Victoria and Hayes both moved in his direction, but the bodyguard yelled something and everyone froze. He couldn't remember because he'd hit the floor pretty hard and his ears rang like mad.
His mind came back into focus as Victoria lifted him. Duchesne had gone back to his chair, but was hunched over with his elbows on his knees, rubbing his hands together. He spoke in a low voice.
“That's for making me look like an ass back on the bridge. I've been wanting to do that since the minute you left my sight. I never dreamed I'd have this chance. I have to say, that felt pretty good.”
He sat back up, talking to the room.
“This is what's going to happen. My team and I are going to take Ms. Peters here down to our boat. We're going to get into said boat, motor to the far shore where our chopper is waiting, and live happily ever after in the cornfields of Illinois.” He paused with a little drama before continuing. “Well, most of us will live happily.”

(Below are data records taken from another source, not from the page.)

Lemma tracks_empty w d :
  (forall k, String.prefix activityKeyPrefix k = true -> Get d k = None) ->
  Get d activityMetaKey = None -> tracks w d empty_history ∅.
Proof.
  intros Hd Hm. split; cbn; [| | | constructor | constructor | done | done].
  - split; [by apply table_empty|]. intros k s Hs. by rewrite lookup_empty in Hs.
  - intros k s Hs. by rewrite lookup_empty in Hs.
  - intros s Hs. by apply elem_of_nil in Hs.
Qed.

(** ** Reading the metadata *)

Lemma meta_decode w latest a0 :
  is_u64 w -> is_u64 latest ->
  Marshal (mkMeta w latest) ≫= (fun v => Unmarshal v a0) = Some (mkMeta w latest).
Proof.
  intros Hw Hl. destruct (meta_total (mkMeta w latest)) as [v Hv]. rewrite Hv. cbn.
  apply Unmarshal_Marshal; [apply meta_target | by apply meta_faithful | done].
Qed.

Lemma Get_meta w d h M a0 :
  is_u64 w -> tracks w d h M ->
  match h_latest h with
  | None => Get d activityMetaKey = None
  | Some latest => exists v, Get d activityMetaKey = Some v /\ Unmarshal v a0 = Some (mkMeta w latest)
  end.
Proof.
  intros Hw HT. pose proof (tk_meta _ _ _ _ HT) as Hm. pose proof (tk_latest _ _ _ _ HT) as Hl.
  destruct (h_latest h) as [latest|]; [|done]. cbn in Hm.
  destruct Hl as [Hl _]. pose proof (meta_decode w latest a0 Hw Hl) as Hd.
  destruct (Marshal (mkMeta w latest)) as [v|] eqn:E; [|done]. by exists v.
Qed.

(** ** Deleting stored swaps *)

Lemma stored_delete d M l1 l2 :
  swaps_stored Sum256 d M -> rows d ≡ₚ l1 ++ l2 ->
  exists M', swaps_stored Sum256 (delete_all (key <$> l1) d) M' /\
    (forall k s, M' !! k = Some s <-> M !! k = Some s /\ s ∈ l2).
Proof.
  intros Hst Hrows. exists (filter (fun kv => kv.1 ∉ (key <$> l1)) M).
  pose proof (NoDup_row_keys Sum256 d M Hst) as Hnd. rewrite Hrows, fmap_app in Hnd.
  apply NoDup_app in Hnd as (_ & Hdis & _).
  assert (forall k s, M !! k = Some s -> k = key s /\ (s ∈ l1 \/ s ∈ l2)) as Hrow.
  { intros k s Hs. pose proof (proj1 (tb_rows _ _ _ _ (st_table _ _ _ Hst) k s Hs)) as ->.
    split; [done|]. by rewrite <- elem_of_app, <- Hrows, (elem_of_rows Sum256 d M). }
  split.
  - split; [by apply table_delete_all, Hst|].
    intros k s [Hs _]%map_lookup_filter_Some. by eapply (st_slot _ _ _ Hst).
  - intros k s. rewrite map_lookup_filter_Some. split.
    + intros [Hs Hn]. split; [done|]. destruct (Hrow k s Hs) as [-> [Hin|]]; [|done].
      destruct Hn. cbn. by apply list_elem_of_fmap_2.
    + intros [Hs Hin]. split; [done|]. destruct (Hrow k s Hs) as [-> _]. cbn.
      intros Hk. apply (Hdis _ Hk). by apply list_elem_of_fmap_2.
Qed.

Lemma activity_keys_not_meta (l : list SwapTransition) : activityMetaKey ∉ (key <$> l).
Proof. intros (s & Hs & _)%list_elem_of_fmap. done. Qed.

Lemma Get_meta_delete_all (l : list SwapTransition) d : Get (delete_all (key <$> l) d) activityMetaKey = Get d activityMetaKey.
Proof. rewrite Get_delete_all. by rewrite decide_False by apply activity_keys_not_meta. Qed.

Lemma stored_Set_other d M k v :
  String.prefix activityKeyPrefix k = false -> swaps_stored Sum256 d M ->
  swaps_stored Sum256 (Set_ k v d) M.
Proof. intros Hk [Ht Hs]. split; [by apply table_Set_other | done]. Qed.
(* ===== verification/Subscribers.v ===== *)
(** * Subscribers: the buffered channels through which the oracles publish
    ([notifySubscribers], [Subscribe], [Unsubscribe] and [Stop] of
    [internal/oracle/oracle.go] and [internal/oracle/lending_oracle.go]).

    A channel is the list of its buffered updates. A publisher never blocks: the
    pool oracle makes room by dropping the oldest update, the lending oracle skips
    the new one. The consumer runs concurrently, so it may take any number of
    updates between the steps of a publisher; the numbers are parameters. *)
From S2P Require Import Prelude.

Definition subscriberBufferSize : nat := 100.

Section Channel.
Context {A : Type}.

(** The select statements of [Oracle.notifySubscribers] on one channel: the
    consumer takes [c1] updates before the oldest is dropped and [c2] more before
    the second attempt. The results are what the consumer took, the buffer, and
    how many times [recordDrop] was called. *)
Definition offer (c1 c2 : nat) (update : A) (buf : list A) : list A * list A * Z :=
  if (length buf <? subscriberBufferSize)%nat then ([], buf ++ [update], 0)
  else
    let taken1 := take c1 buf in
    let buf1 := drop c1 buf in
    let '(buf2, drops) := match buf1 with [] => ([], 0) | _ :: rest => (rest, 1) end in
    let taken2 := take c2 buf2 in
    let buf3 := drop c2 buf2 in
    if (length buf3 <? subscriberBufferSize)%nat
    then (taken1 ++ taken2, buf3 ++ [update], drops)
    else (taken1 ++ taken2, buf3, drops + 1).

(** The select statement of [LendingOracle.notifySubscribers]. *)
Definition offer_or_skip (update : A) (buf : list A) : list A :=
  if (length buf <? subscriberBufferSize)%nat then buf ++ [update] else buf.

Lemma offer_spec c1 c2 u buf :
  (length buf <= subscriberBufferSize)%nat ->
  let '(taken, buf', drops) := offer c1 c2 u buf in
  (length buf' <= subscriberBufferSize)%nat /\ last buf' = Some u /\
  taken ++ buf' `sublist_of` buf ++ [u] /\
  Z.of_nat (length taken) + Z.of_nat (length buf') + drops = Z.of_nat (length buf) + 1 /\
  0 <= drops <= 1.
Proof.
  unfold offer, subscriberBufferSize. intros Hlen.
  destruct (Nat.ltb_spec (length buf) 100) as [Hlt|Hge].
  { rewrite last_snoc, length_app. cbn. split_and!; [lia | done | done | lia..]. }
  pose proof (f_equal length (take_drop c1 buf)) as Hl1. rewrite length_app in Hl1.
  pose proof (take_drop c1 buf) as Htd.
  destruct (drop c1 buf) as [|x rest] eqn:E; cbn [length] in *.
  - rewrite drop_nil, take_nil. cbn. split_and!; [lia | done | | | lia..].
    + rewrite app_nil_r in *. by rewrite Htd.
    + rewrite app_nil_r. lia.
  - pose proof (f_equal length (take_drop c2 rest)) as Hl2. rewrite length_app in Hl2.
    rewrite (proj2 (Nat.ltb_lt _ _)) by lia. cbn zeta. rewrite !length_app, last_snoc. cbn [length].
    split_and!; [lia | done | | | lia..].
    + transitivity ((take c1 buf ++ x :: rest) ++ [u]); [|by rewrite Htd].
      rewrite <- !app_assoc. apply sublist_app; [reflexivity|].
      rewrite app_assoc, take_drop. cbn. apply sublist_cons. reflexivity.
    + lia.
Qed.

(** ** One channel over time *)

Inductive channel_op :=
| Publish (update : A) (c1 c2 : nat)
| Receive.

Record channel := mkChannel {
  ch_buf : list A;
  ch_received : list A;
  ch_published : list A;
  ch_drops : Z;
}.

Definition channel_step (o : channel_op) (c : channel) : channel :=
  match o with
  | Publish u c1 c2 =>
      let '(taken, buf', drops) := offer c1 c2 u (ch_buf c) in
      mkChannel buf' (ch_received c ++ taken) (ch_published c ++ [u]) (ch_drops c + drops)
  | Receive =>
      match ch_buf c with
      | [] => c
      | u :: buf => mkChannel buf (ch_received c ++ [u]) (ch_published c) (ch_drops c)
      end
  end.

Definition new_channel : channel := mkChannel [] [] [] 0.

(** C8: a subscriber of the pool oracle, however slowly and at whatever moments it
    reads: the buffer never holds more than a hundred updates; what it has
    received and what is still buffered are published updates in the order of
    publication, the last of them being the last one published, so that a reader
    who catches up always ends at the current price; and the counter of drops is
    exactly the number of updates that were published and lost. *)
Theorem channel_delivers_newest ops :
  let c := foldl (fun c o => channel_step o c) new_channel ops in
  (length (ch_buf c) <= subscriberBufferSize)%nat /\
  ch_received c ++ ch_buf c `sublist_of` ch_published c /\
  last (ch_received c ++ ch_buf c) = last (ch_published c) /\
  Z.of_nat (length (ch_published c)) =
    Z.of_nat (length (ch_received c)) + Z.of_nat (length (ch_buf c)) + ch_drops c.
Proof.
  cbv zeta. assert (forall c,
    (length (ch_buf c) <= subscriberBufferSize)%nat /\
    ch_received c ++ ch_buf c `sublist_of` ch_published c /\
    last (ch_received c ++ ch_buf c) = last (ch_published c) /\
    Z.of_nat (length (ch_published c)) =
      Z.of_nat (length (ch_received c)) + Z.of_nat (length (ch_buf c)) + ch_drops c ->
    let c' := foldl (fun c o => channel_step o c) c ops in
    (length (ch_buf c') <= subscriberBufferSize)%nat /\
    ch_received c' ++ ch_buf c' `sublist_of` ch_published c' /\
    last (ch_received c' ++ ch_buf c') = last (ch_published c') /\
    Z.of_nat (length (ch_published c')) =
      Z.of_nat (length (ch_received c')) + Z.of_nat (length (ch_buf c')) + ch_drops c') as Hrun;
    [|apply Hrun; cbn; split_and!; (done || lia)].
  induction ops as [|o ops IH]; intros c Hc; [exact Hc|]. cbn [foldl]. apply IH. clear IH.
  destruct Hc as (Hlen & Hsub & Hlast & Hcount). destruct o as [u c1 c2|]; cbn [channel_step].
  - pose proof (offer_spec c1 c2 u (ch_buf c) Hlen) as Ho.
    destruct (offer c1 c2 u (ch_buf c)) as [[taken buf'] drops].
    destruct Ho as (Hlen' & Hlast' & Hsub' & Hcount' & _). cbn. split_and!; [done | | |].
    + rewrite <- app_assoc. etrans; [apply sublist_app; [reflexivity | exact Hsub']|].
      rewrite app_assoc. apply sublist_app; [done | reflexivity].
    + destruct buf' as [|b l] using rev_ind; [done|]. clear IHl.
      rewrite last_snoc in Hlast'. injection Hlast' as ->. rewrite !app_assoc, !last_snoc. done.
    + rewrite !length_app. cbn. lia.
  - destruct (ch_buf c) as [|u buf] eqn:E; [by rewrite E|]. cbn [ch_buf ch_received ch_published ch_drops].
    rewrite <- app_assoc. cbn [app length] in *. split_and!; [lia | done | done |].
    rewrite length_app. cbn. lia.
Qed.
End Channel.

(** ** The list of subscribers *)

(** A channel that can be told apart from the others. *)
Record subscriber (A : Type) := mkSubscriber {
  sub_id : Z;
  sub_buf : list A;
}.
Arguments mkSubscriber {A}.
Arguments sub_id {A}.
Arguments sub_buf {A}.

(** The loop of [Unsubscribe]: the first subscriber with that channel. *)
Fixpoint remove_subscriber {A} (id : Z) (subs : list (subscriber A)) : list (subscriber A) :=
  match subs with
  | [] => []
  | s :: subs' => if sub_id s =? id then subs' else s :: remove_subscriber id subs'
  end.

Lemma remove_subscriber_ids {A} id (subs : list (subscriber A)) :
  NoDup (sub_id <$> subs) ->
  sub_id <$> remove_subscriber id subs = filter (fun i => i <> id) (sub_id <$> subs).
Proof.
  induction subs as [|s subs IH]; [done|]. cbn [fmap list_fmap]. rewrite NoDup_cons. intros [Hs Hnd].
  cbn [remove_subscriber]. rewrite filter_cons. destruct (Z.eqb_spec (sub_id s) id) as [<-|Hne].
  - rewrite decide_False by tauto. symmetry. apply filter_all. apply Forall_forall. intros i Hi ->. done.
  - rewrite decide_True by done. cbn [fmap list_fmap]. by rewrite <- IH.
Qed.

“Will you try to take care of her? Keep her alive?” Liam had asked the same question of Hayes not long ago.
“Are you kidding me? I don't care what happens to your dear old grammy. They can rip her apart as far as I'm concerned. As long as someone who knows what the hell they're doing is analyzing the results—and not this goof—she'll have proven her worth. If she has to suffer so the rest of us can live, so be it.”
The pain in his stomach was intense. He wondered if he ruptured his stomach or other internal organs. It felt that bad. While hunched over and being supported by Victoria, he continued to press Duchesne. “Take us with you. We'll help you take care of Grandma and go to your fortress, or whatever, and not cause any problems.”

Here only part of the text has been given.